:: Records supplied ::
(** What the authentication callbacks are given. *)
Record ssh_password_auth_request : Type := mk_password_auth_request {
  pa_username : ssh_string_view;
  pa_service_name : ssh_string_view;
  pa_password : ssh_string_view
}.
Record ssh_publickey_auth_request : Type := mk_publickey_auth_request {
  ka_username : ssh_string_view;
  ka_service_name : ssh_string_view;
  ka_algorithm : ssh_string_view;
  ka_publickey_blob : ssh_string_view
}.

(** The parts of [ssh_server_t] the functions read: the configuration and the
    crypto interface of the platform, and the list the linked crypto backend
    returns from [ssh_crypto_publickey_signature_algorithms]. *)
Record auth_server : Type := mk_auth_server {
  password_auth : option (ssh_password_auth_request -> bool);
  publickey_auth : option (ssh_publickey_auth_request -> bool);
  publickey_signature_algorithms : option (list Z);
  permit_root_login : Z;
  allow_users : option (list Z);
  server_crypto : option ssh_crypto_api;
  backend_signature_algorithms : option (list Z)
}.

(** ** Policy *)
Definition request_allowed_by_server_policy (server : auth_server) (request : ssh_userauth_request)
    : bool :=
  if negb (username_allowed_by_allow_users (allow_users server) (username request)) then false else
  if username_is_root (username request) then
    let mode := permit_root_login server in
    let mode := if mode =? EMSSH_PERMIT_ROOT_LOGIN_DEFAULT
                then EMSSH_PERMIT_ROOT_LOGIN_PROHIBIT_PASSWORD else mode in
    if mode =? EMSSH_PERMIT_ROOT_LOGIN_NO then false else
    if (mode =? EMSSH_PERMIT_ROOT_LOGIN_PROHIBIT_PASSWORD)
       && view_eq (method_name request) (Some SSH_AUTH_METHOD_PASSWORD) then false
    else true
  else true.

(** ** Failure methods

    The state is the character array [methods]; the length is passed along. *)
Definition array_store (off : Z) (bs : list Z) : Prog (list Z) unit := fun m =>
  match mem_write m off bs with Some m' => (Ret tt, m') | None => (Fault, m) end.

Definition append_method_name (capacity len : Z) (name : list Z) : Prog (list Z) Z :=
  let name_len := zlen name in
  len ← (if negb (len =? 0) then
           reject (len + 1 >=? capacity) SSH_ERR_BUFFER_TOO_SMALL;;
           array_store len [COMMA];;
           mret (len + 1)
         else mret len);
  reject (len + name_len >=? capacity) SSH_ERR_BUFFER_TOO_SMALL;;
  array_store len name;;
  array_store (len + name_len) [0];;
  mret (len + name_len).

Definition ssh_userauth_failure_methods (server : auth_server) (methods_capacity : Z)
    : Prog (list Z) unit :=
  reject (methods_capacity =? 0) SSH_ERR_INVALID_ARGUMENT;;
  array_store 0 [0];;
  len ← (if negb (is_null (publickey_auth server))
         then append_method_name methods_capacity 0 SSH_AUTH_METHOD_PUBLICKEY else mret 0);
  if negb (is_null (password_auth server))
  then append_method_name methods_capacity len SSH_AUTH_METHOD_PASSWORD;; mret tt
  else mret tt.

(** ** Messages *)
Definition ssh_userauth_request_none_encode (username service_name : option (list Z)) : BufM unit :=
  require_buffer;;
  reject (is_null username || is_null service_name) SSH_ERR_INVALID_ARGUMENT;;
  ssh_buffer_put_u8 SSH_MSG_USERAUTH_REQUEST;;
  ssh_buffer_put_cstring username;;
  ssh_buffer_put_cstring service_name;;
  ssh_buffer_put_cstring (Some SSH_AUTH_METHOD_NONE).

Definition ssh_userauth_request_password_encode (username service_name password : option (list Z))
    : BufM unit :=
  require_buffer;;
  reject (is_null username || is_null service_name || is_null password) SSH_ERR_INVALID_ARGUMENT;;
  ssh_buffer_put_u8 SSH_MSG_USERAUTH_REQUEST;;
  ssh_buffer_put_cstring username;;
  ssh_buffer_put_cstring service_name;;
  ssh_buffer_put_cstring (Some SSH_AUTH_METHOD_PASSWORD);;
  ssh_buffer_put_bool false;;
  ssh_buffer_put_cstring password.

Definition ssh_userauth_request_decode : BufM ssh_userauth_request :=
  require_buffer;;
  message_id ← ssh_buffer_get_u8;
  reject (negb (message_id =? SSH_MSG_USERAUTH_REQUEST)) SSH_ERR_MALFORMED_PACKET;;
  user ← ssh_buffer_get_string_view;
  service ← ssh_buffer_get_string_view;
  method ← ssh_buffer_get_string_view;
  reject ((view_len user =? 0) || negb (view_eq service (Some SSH_SERVICE_CONNECTION)))
    SSH_ERR_MALFORMED_PACKET;;
  if view_eq method (Some SSH_AUTH_METHOD_NONE) then
    remaining ← remaining_read;
    reject (negb (remaining =? 0)) SSH_ERR_MALFORMED_PACKET;;
    mret (mk_userauth_request user service method false null_view false null_view null_view null_view)
  else if view_eq method (Some SSH_AUTH_METHOD_PASSWORD) then
    change ← ssh_buffer_get_bool;
    pass ← ssh_buffer_get_string_view;
    remaining ← remaining_read;
    reject (negb (remaining =? 0)) SSH_ERR_MALFORMED_PACKET;;
    mret (mk_userauth_request user service method change pass false null_view null_view null_view)
  else if view_eq method (Some SSH_AUTH_METHOD_PUBLICKEY) then
    has_sig ← ssh_buffer_get_bool;
    alg ← ssh_buffer_get_string_view;
    blob ← ssh_buffer_get_string_view;
    reject ((view_len alg =? 0) || (view_len blob =? 0)) SSH_ERR_MALFORMED_PACKET;;
    if has_sig : bool then
      sig ← ssh_buffer_get_string_view;
      reject (view_len sig =? 0) SSH_ERR_MALFORMED_PACKET;;
      remaining ← remaining_read;
      reject (negb (remaining =? 0)) SSH_ERR_MALFORMED_PACKET;;
      mret (mk_userauth_request user service method false null_view has_sig alg blob sig)
    else
      remaining ← remaining_read;
      reject (negb (remaining =? 0)) SSH_ERR_MALFORMED_PACKET;;
      mret (mk_userauth_request user service method false null_view has_sig alg blob null_view)
  else
    mret (mk_userauth_request user service method false null_view false null_view null_view null_view).

Definition ssh_userauth_failure_encode (methods : option (list Z)) (partial_success : bool)
    : BufM unit :=
  require_buffer;;
  reject (is_null methods) SSH_ERR_INVALID_ARGUMENT;;
  ssh_buffer_put_u8 SSH_MSG_USERAUTH_FAILURE;;
  ssh_buffer_put_cstring methods;;
  ssh_buffer_put_bool partial_success.

Definition ssh_userauth_pk_ok_encode (publickey_algorithm publickey_blob : ssh_string_view)
    : BufM unit :=
  require_buffer;;
  reject (is_null (view_data publickey_algorithm) || (view_len publickey_algorithm =? 0)
          || is_null (view_data publickey_blob) || (view_len publickey_blob =? 0))
    SSH_ERR_INVALID_ARGUMENT;;
  ssh_buffer_put_u8 SSH_MSG_USERAUTH_PK_OK;;
  ssh_buffer_put_string (view_data publickey_algorithm) (view_len publickey_algorithm);;
  ssh_buffer_put_string (view_data publickey_blob) (view_len publickey_blob).

Definition ssh_userauth_success_encode : BufM unit :=
  require_buffer;; ssh_buffer_put_u8 SSH_MSG_USERAUTH_SUCCESS.

(** ** Decisions *)
Definition ssh_userauth_authenticate_password (server : auth_server)
    (request : ssh_userauth_request) : outcome unit :=
  if negb (view_eq (method_name request) (Some SSH_AUTH_METHOD_PASSWORD))
     || password_change_request request
     || negb (view_eq (ua_service_name request) (Some SSH_SERVICE_CONNECTION))
  then Err SSH_ERR_INVALID_ARGUMENT else
  match password_auth server with
  | None => Err SSH_ERR_SECURITY
  | Some cb =>
    if negb (request_allowed_by_server_policy server request) then Err SSH_ERR_SECURITY else
    if cb (mk_password_auth_request (username request) (ua_service_name request) (password request))
    then Ret tt else Err SSH_ERR_SECURITY
  end.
:::
_Required work:_
Please write out, exactly as they appear above, only the lines in the stretch from the line with "reject (is_null (view_data" through the line with "if negb (request_allowed_by_server_policy".

_Written solution:_
  reject (is_null (view_data publickey_algorithm) || (view_len publickey_algorithm =? 0)
          || is_null (view_data publickey_blob) || (view_len publickey_blob =? 0))
    SSH_ERR_INVALID_ARGUMENT;;
  ssh_buffer_put_u8 SSH_MSG_USERAUTH_PK_OK;;
  ssh_buffer_put_string (view_data publickey_algorithm) (view_len publickey_algorithm);;
  ssh_buffer_put_string (view_data publickey_blob) (view_len publickey_blob).

Definition ssh_userauth_success_encode : BufM unit :=
  require_buffer;; ssh_buffer_put_u8 SSH_MSG_USERAUTH_SUCCESS.

(** ** Decisions *)
Definition ssh_userauth_authenticate_password (server : auth_server)
    (request : ssh_userauth_request) : outcome unit :=
  if negb (view_eq (method_name request) (Some SSH_AUTH_METHOD_PASSWORD))
     || password_change_request request
     || negb (view_eq (ua_service_name request) (Some SSH_SERVICE_CONNECTION))
  then Err SSH_ERR_INVALID_ARGUMENT else
  match password_auth server with
  | None => Err SSH_ERR_SECURITY
  | Some cb =>
    if negb (request_allowed_by_server_policy server request) then Err SSH_ERR_SECURITY else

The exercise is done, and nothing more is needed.